Technorati tags: Show-n-Tell Thursday,
Lotus Domino,
Domino
This tip falls into the category of
"I knew that.". But like the other 10,000 pieces of data that I knew, it was gone, until a phone call with
Rob recalled it.
Domino Designer help has a nice document titled:
"Using an agent to generate XML" that describes how to create an agent that feeds XML back to the browser. I have used this approach in several places to get data. The key is to start the output with a specially formated line:
Print "Content-type: text/xml" 'Prevents Domino from sending default headers.

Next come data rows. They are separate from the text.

Lemma walk_list_eq levels start e path : walk_list msg (S levels) start e path =
  (path, (describe_part msg start e (length path) path).1) :: numbered (fun k s => walk_list msg levels s.1 s.2 (path ++ [k])) 0 (child_spans start e path).
Proof. cbn [walk_list]. unfold child_spans. destruct (describe_part _ _ _ _ _) as [p b]. cbn [fst]. by destruct (_ && _ && _). Qed.

Lemma child_spans_spec start e path : (start <= e)%nat ->
  StronglySorted (fun s t => s.2 <= t.1)%nat (child_spans start e path) /\
  forall s, s ∈ child_spans start e path -> let p := (describe_part msg start e (length path) path).1 in
    ip_multipart p = true /\ (length path + 1 < IMAPD_MAX_PART_DEPTH)%nat /\ (ip_hdr_end p <= s.1 /\ s.1 < s.2 <= e)%nat.
Proof.
  intros He. unfold child_spans. destruct (describe_part _ _ _ _ _) as [p b]. cbn [fst]. destruct (_ && _ && _) eqn:Eg; [|split; [constructor|]; intros s H; by apply not_elem_of_nil in H].
  apply andb_true_iff in Eg as [Eg _]. apply andb_true_iff in Eg as [Em Ed]. apply Nat.ltb_lt in Ed. split; [apply sorted_filter, spans_sorted, delim_length|].
  intros s Hs. apply list_elem_of_In, filter_In in Hs as [Hs Hne]. apply list_elem_of_In in Hs. apply Nat.ltb_lt in Hne.
  pose proof (span_bounds (S (e - ip_hdr_end p)) msg (delim_of b) e (ip_hdr_end p) (delim_length b)) as Hb. rewrite Forall_forall in Hb. specialize (Hb s Hs). cbn beta in Hb.
  cbv zeta. split; [done|]. split; [done|]. lia.
Qed.

(** What the walk says of the part with path [path] at [start, e), and of those below. *)
Record part_ok (start e : nat) (path : list nat) (x : list nat * ImailPart) : Prop := {
  pk_prefix : path `prefix_of` x.1;
  pk_range : (ip_start x.2 <= ip_hdr_end x.2 <= ip_end x.2 /\ start <= ip_start x.2 /\ ip_end x.2 <= e)%nat;
  pk_depth : ip_depth x.2 = length x.1 /\ (length x.1 < IMAPD_MAX_PART_DEPTH)%nat /\ ip_id x.2 = part_id x.1 []
}.

Lemma walk_list_ok levels : forall start e path, (start <= e)%nat -> (length path + levels = IMAPD_MAX_PART_DEPTH)%nat ->
  forall x, x ∈ walk_list msg levels start e path -> part_ok start e path x.
Proof.
  induction levels as [|levels IH]; intros start e path He Hl x Hx; [by apply not_elem_of_nil in Hx|].
  rewrite walk_list_eq in Hx. apply elem_of_cons in Hx as [->|Hx].
  - destruct (describe_where msg start e (length path) path) as (E1 & E2 & E3 & E4). pose proof (mime_hdr_end_spec msg start e He).
    split; cbn [fst snd]; [done|rewrite E1, E2, describe_hdr; lia|]. rewrite E3, E4. split; [done|]. split; [lia|done].
  - apply numbered_in in Hx as (i & s & Hs & Hx). apply list_elem_of_lookup_2 in Hs. destruct (child_spans_spec start e path He) as [_ Hc].
    specialize (Hc s Hs) as (_ & Hd & Hb). rewrite describe_hdr in Hb. pose proof (mime_hdr_end_spec msg start e He).
    specialize (IH s.1 s.2 (path ++ [(0 + S i)%nat]) ltac:(lia) ltac:(rewrite length_app; cbn; lia) x Hx). destruct IH as [I1 I2 I3].
    split; [|lia|done]. etransitivity; [|exact I1]. by apply prefix_app_r.
Qed.

(** The child a path below [path] goes through. *)
Lemma walk_list_below levels start e path x : (start <= e)%nat -> (length path + S levels = IMAPD_MAX_PART_DEPTH)%nat ->
  x ∈ walk_list msg (S levels) start e path -> x.1 <> path ->
  exists i s, child_spans start e path !! i = Some s /\ x ∈ walk_list msg levels s.1 s.2 (path ++ [S i]) /\ (path ++ [S i]) `prefix_of` x.1.
Proof.
  intros He Hl Hx Hne. rewrite walk_list_eq in Hx. apply elem_of_cons in Hx as [->|Hx]; [done|]. apply numbered_in in Hx as (i & s & Hs & Hx). exists i, s.
  split; [done|]. split; [done|]. destruct (child_spans_spec start e path He) as [_ Hc]. specialize (Hc s (list_elem_of_lookup_2 _ _ _ Hs)) as (_ & Hd & Hb).
  by apply (walk_list_ok levels s.1 s.2 (path ++ [S i])) in Hx as [? _ _]; [|lia|rewrite length_app; cbn; lia].
Qed.

Lemma prefix_same_child (path : list nat) i j l : (path ++ [i]) `prefix_of` l -> (path ++ [j]) `prefix_of` l -> i = j.
Proof. intros [a ->] [b E]. rewrite <- !app_assoc in E. apply app_inv_head in E. by injection E. Qed.

Lemma prefix_longer (path : list nat) i l : (path ++ [i]) `prefix_of` l -> l <> path.
Proof. intros [a ->] E. apply (f_equal length) in E. rewrite !length_app in E. cbn in E. lia. Qed.

Lemma walk_list_paths levels : forall start e path, (start <= e)%nat -> (length path + levels = IMAPD_MAX_PART_DEPTH)%nat -> NoDup (map fst (walk_list msg levels start e path)).
Proof.
  induction levels as [|levels IH]; intros start e path He Hl; [constructor|]. rewrite walk_list_eq. cbn [map fst].
  destruct (child_spans_spec start e path He) as [_ Hc].
  assert (Hin : forall k s x, s ∈ child_spans start e path -> x ∈ map fst (walk_list msg levels s.1 s.2 (path ++ [k])) -> (path ++ [k]) `prefix_of` x).
  { intros k s x Hs Hx. destruct (Hc s Hs) as (_ & Hd & Hb). apply list_elem_of_fmap in Hx as (y & -> & Hy).
    by apply (walk_list_ok levels s.1 s.2 (path ++ [k])) in Hy as [? _ _]; [|lia|rewrite length_app; cbn; lia]. }
  constructor.
  - intros Hx. apply list_elem_of_fmap in Hx as (y & Ey & Hy). apply numbered_in in Hy as (i & s & Hs & Hy).
    apply list_elem_of_lookup_2 in Hs. apply (prefix_longer path (0 + S i) path); [|done]. apply (Hin _ s); [done|]. apply list_elem_of_fmap. by exists y.
  - assert (G : forall l k, (forall s, s ∈ l -> s ∈ child_spans start e path) -> NoDup (map fst (numbered (fun k s => walk_list msg levels s.1 s.2 (path ++ [k])) k l))).
    { induction l as [|s l IHl]; intros k Hsub; [constructor|]. rewrite numbered_cons, map_app. apply NoDup_app.
      assert (Hs : s ∈ child_spans start e path) by (apply Hsub; left). destruct (Hc s Hs) as (_ & Hd & Hb).
      split; [apply IH; [lia|rewrite length_app; cbn; lia]|]. split; [|apply IHl; intros t Ht; apply Hsub; by right].
      intros x Hx Hy. apply (Hin (S k) s x Hs) in Hx. apply list_elem_of_fmap in Hy as (y & -> & Hy). apply numbered_in in Hy as (i & t & Ht & Hy).
      apply list_elem_of_lookup_2 in Ht. assert (Hy' : (path ++ [(S k + S i)%nat]) `prefix_of` y.1).
      { apply (Hin _ t); [apply Hsub; by right|]. apply list_elem_of_fmap. by exists y. }
      pose proof (prefix_same_child path _ _ _ Hx Hy'). lia. }
    by apply G.
Qed.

Then you simply use print statements to output the XML you want to send to the browser;
Print |<TopLevel>|
Print |<NextLevel>This is the text at next level node 1</NextLevel>|
Print |<NextLevel>This is the text at next level node 2</NextLevel>|
Print |</TopLevel>|
When modern browsers receive this line they go into XML mode which allows you to see and process the XML output dfrom the agent.
So, what about Excel?
Well it turns out that there are many other content types you can specify that cause browsers to behave differently. One of them is:
Print |Content-Type:application/vnd.ms-excel |
This makes the browser expect that the data stream will be an MS Excel spreadsheet. Following this line, you can tell the browser what to do with the results so it will force the Open/Save dialog.
Print |Content-Disposition:Attachment; filename="AIExport.xls"|
After this, you simply need to create an HTML Table and the rows and cells of that table become the content of the Excel spreadsheet:
Print |<TABLE>|
Print |<TR><TD>Cell A1 Content</TD><TD>Cell B1 Content</TD></TR>|
Print |<TR><TD>Cell A2 Content</TD><TD>Cell B2 Content</TD></TR>|
Print |<TR><TD>Cell A3 Content</TD><TD>Cell B3 Content</TD></TR>|
Print |</TABLE>|
Of course you can play with formatting such as fonts and widths in your cells. Some work, others don't. You can also do some formulas as your content: =Sum(A1..A3), etc.
Enjoy.
Newbs
There is no snooze button on a cat who wants breakfast.